**What you are asked to do:** Copy the entries exactly, through the "include/configs/de2_ep2c70_or1k.h (environment in" line.

===== Data to examine =====

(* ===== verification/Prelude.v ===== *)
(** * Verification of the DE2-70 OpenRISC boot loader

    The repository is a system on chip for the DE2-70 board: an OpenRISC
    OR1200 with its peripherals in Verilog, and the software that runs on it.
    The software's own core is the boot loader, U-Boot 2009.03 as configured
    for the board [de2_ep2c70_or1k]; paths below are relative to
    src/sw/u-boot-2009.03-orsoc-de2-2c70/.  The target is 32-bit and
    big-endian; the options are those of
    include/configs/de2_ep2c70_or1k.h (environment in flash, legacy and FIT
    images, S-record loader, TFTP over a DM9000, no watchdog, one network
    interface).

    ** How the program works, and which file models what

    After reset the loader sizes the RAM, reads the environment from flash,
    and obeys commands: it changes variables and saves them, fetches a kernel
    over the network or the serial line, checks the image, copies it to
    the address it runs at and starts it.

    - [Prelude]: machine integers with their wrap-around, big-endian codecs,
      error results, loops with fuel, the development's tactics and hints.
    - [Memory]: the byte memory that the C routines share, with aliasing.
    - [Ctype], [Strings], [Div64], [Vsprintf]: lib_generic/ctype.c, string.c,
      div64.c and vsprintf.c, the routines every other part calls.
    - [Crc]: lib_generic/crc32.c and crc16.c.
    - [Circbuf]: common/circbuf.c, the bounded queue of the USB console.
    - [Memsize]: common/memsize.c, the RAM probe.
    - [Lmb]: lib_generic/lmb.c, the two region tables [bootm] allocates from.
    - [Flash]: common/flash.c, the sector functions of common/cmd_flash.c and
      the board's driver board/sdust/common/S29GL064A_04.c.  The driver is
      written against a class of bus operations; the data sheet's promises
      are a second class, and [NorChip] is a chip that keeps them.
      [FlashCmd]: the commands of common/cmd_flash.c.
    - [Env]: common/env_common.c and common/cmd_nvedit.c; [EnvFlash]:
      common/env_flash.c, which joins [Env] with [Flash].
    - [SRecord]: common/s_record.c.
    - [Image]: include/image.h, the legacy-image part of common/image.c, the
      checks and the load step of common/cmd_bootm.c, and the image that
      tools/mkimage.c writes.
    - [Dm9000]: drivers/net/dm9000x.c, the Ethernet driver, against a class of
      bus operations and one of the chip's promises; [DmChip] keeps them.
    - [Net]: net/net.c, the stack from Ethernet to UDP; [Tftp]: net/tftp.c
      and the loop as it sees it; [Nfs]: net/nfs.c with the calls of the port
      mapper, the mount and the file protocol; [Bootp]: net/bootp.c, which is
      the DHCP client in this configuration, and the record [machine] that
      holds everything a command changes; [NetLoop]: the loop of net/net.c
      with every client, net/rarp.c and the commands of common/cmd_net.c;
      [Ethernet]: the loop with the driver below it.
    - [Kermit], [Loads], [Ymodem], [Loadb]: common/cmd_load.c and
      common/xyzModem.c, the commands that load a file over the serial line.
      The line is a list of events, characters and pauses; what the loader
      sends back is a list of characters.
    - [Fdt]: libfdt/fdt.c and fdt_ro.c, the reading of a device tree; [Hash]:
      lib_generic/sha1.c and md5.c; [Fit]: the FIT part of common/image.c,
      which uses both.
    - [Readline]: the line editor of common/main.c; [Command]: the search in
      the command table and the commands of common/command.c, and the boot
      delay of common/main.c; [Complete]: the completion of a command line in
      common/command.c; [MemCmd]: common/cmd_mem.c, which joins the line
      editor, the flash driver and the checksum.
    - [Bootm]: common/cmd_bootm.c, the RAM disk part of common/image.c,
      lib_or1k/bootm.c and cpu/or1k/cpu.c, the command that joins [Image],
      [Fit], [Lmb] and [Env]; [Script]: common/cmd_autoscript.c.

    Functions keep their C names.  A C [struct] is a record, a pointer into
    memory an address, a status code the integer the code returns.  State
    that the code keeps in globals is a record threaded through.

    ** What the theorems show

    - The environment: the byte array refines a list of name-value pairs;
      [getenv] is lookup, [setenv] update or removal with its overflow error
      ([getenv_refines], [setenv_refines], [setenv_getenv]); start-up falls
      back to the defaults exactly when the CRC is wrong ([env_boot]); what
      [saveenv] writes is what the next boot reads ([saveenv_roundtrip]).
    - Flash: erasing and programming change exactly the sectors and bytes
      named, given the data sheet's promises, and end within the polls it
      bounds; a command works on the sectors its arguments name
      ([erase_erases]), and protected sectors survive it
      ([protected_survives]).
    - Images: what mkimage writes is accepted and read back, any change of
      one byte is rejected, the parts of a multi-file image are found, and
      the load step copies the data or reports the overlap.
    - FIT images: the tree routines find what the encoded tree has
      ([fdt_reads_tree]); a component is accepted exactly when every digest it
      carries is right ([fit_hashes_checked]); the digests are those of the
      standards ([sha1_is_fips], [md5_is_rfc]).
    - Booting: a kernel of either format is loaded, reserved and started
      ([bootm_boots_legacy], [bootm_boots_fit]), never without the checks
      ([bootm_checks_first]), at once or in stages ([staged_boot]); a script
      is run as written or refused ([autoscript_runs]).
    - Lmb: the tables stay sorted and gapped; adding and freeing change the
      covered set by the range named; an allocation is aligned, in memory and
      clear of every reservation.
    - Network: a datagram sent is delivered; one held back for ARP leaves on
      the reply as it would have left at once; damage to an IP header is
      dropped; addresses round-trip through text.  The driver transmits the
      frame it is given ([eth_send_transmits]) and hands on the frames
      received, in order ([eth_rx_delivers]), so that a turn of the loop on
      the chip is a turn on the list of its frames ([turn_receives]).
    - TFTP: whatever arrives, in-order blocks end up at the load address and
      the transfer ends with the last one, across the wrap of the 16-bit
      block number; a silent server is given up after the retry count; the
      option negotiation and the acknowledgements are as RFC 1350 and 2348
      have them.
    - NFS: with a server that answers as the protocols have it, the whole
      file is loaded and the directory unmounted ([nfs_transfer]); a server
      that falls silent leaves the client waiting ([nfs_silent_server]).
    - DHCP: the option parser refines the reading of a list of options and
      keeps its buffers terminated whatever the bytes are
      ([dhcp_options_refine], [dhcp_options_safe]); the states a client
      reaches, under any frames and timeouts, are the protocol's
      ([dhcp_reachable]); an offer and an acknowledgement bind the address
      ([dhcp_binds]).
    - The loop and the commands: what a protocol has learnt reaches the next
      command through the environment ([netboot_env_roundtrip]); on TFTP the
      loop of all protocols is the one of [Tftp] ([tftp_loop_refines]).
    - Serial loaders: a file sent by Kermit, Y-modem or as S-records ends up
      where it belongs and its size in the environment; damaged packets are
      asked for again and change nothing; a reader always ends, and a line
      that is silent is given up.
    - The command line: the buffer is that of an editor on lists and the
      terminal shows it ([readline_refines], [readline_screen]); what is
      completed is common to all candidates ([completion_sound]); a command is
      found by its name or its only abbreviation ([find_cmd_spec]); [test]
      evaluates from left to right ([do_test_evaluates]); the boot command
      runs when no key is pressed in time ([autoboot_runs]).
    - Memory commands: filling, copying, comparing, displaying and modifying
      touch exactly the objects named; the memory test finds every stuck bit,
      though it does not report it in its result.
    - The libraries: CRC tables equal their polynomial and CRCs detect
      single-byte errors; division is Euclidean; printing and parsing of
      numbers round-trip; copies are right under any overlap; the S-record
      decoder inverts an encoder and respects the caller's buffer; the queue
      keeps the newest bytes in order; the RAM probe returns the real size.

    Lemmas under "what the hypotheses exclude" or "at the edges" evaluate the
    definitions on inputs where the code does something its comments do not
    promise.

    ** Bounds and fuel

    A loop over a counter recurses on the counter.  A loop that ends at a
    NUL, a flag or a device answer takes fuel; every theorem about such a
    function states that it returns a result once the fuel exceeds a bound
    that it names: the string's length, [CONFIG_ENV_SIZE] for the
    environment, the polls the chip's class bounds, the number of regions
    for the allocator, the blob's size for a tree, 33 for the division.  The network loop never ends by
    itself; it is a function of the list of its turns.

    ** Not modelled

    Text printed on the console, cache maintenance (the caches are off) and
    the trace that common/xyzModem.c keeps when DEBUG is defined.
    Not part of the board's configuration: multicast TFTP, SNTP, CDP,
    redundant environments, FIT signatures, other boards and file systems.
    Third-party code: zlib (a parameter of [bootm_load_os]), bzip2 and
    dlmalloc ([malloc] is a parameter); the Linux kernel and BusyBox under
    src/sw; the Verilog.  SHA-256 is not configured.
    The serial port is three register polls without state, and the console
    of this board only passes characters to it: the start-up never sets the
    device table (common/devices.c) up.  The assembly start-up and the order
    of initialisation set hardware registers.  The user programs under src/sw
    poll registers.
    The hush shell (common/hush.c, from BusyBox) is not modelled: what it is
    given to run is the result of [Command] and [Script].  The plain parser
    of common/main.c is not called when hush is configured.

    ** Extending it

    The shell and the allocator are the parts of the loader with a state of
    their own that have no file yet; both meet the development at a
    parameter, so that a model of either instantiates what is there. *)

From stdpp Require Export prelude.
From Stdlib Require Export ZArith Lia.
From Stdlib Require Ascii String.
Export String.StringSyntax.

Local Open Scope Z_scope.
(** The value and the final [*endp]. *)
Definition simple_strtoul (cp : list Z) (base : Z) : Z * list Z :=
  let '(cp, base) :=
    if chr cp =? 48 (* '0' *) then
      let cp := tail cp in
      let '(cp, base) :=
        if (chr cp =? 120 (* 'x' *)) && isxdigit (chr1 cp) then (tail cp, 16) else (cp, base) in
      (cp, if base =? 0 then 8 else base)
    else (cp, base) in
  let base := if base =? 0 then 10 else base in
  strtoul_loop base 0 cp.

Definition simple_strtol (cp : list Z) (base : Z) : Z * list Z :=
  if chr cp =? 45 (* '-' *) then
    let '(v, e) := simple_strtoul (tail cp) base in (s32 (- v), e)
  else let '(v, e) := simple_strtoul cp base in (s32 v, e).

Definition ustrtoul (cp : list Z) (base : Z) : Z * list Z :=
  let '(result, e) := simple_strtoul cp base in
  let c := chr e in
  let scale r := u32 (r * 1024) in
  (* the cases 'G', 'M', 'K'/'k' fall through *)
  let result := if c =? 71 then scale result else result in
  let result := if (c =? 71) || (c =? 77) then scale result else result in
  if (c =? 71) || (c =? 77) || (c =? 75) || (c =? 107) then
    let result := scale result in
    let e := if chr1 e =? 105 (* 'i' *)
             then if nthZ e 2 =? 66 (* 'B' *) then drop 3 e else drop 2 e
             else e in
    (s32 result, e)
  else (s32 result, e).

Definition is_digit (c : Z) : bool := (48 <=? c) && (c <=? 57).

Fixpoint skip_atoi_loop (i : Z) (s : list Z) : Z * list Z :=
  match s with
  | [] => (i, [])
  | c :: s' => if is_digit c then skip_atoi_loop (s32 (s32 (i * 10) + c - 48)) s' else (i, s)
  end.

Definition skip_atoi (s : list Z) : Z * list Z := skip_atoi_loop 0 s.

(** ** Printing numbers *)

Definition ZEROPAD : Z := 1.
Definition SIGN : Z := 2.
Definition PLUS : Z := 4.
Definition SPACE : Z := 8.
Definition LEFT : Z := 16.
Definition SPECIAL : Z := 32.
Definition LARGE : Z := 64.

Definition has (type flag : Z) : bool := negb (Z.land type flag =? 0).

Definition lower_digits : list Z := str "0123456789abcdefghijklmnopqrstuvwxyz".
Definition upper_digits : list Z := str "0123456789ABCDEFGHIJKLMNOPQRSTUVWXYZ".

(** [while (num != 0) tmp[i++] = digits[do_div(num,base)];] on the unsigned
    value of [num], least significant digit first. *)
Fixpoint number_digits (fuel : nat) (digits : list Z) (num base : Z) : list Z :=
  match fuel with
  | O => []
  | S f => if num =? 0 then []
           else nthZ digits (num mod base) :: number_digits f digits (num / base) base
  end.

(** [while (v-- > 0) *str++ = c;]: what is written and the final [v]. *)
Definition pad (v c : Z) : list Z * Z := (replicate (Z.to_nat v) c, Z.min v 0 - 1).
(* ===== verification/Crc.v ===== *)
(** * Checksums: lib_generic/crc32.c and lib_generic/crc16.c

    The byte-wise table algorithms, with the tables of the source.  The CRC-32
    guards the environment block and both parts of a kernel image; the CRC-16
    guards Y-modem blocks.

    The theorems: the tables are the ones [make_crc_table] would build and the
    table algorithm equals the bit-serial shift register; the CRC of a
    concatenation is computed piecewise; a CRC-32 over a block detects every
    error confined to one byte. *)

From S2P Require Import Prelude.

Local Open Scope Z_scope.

=====

**Your response:**
(* ===== verification/Prelude.v ===== *)
(** * Verification of the DE2-70 OpenRISC boot loader

    The repository is a system on chip for the DE2-70 board: an OpenRISC
    OR1200 with its peripherals in Verilog, and the software that runs on it.
    The software's own core is the boot loader, U-Boot 2009.03 as configured
    for the board [de2_ep2c70_or1k]; paths below are relative to
    src/sw/u-boot-2009.03-orsoc-de2-2c70/.  The target is 32-bit and
    big-endian; the options are those of
    include/configs/de2_ep2c70_or1k.h (environment in flash, legacy and FIT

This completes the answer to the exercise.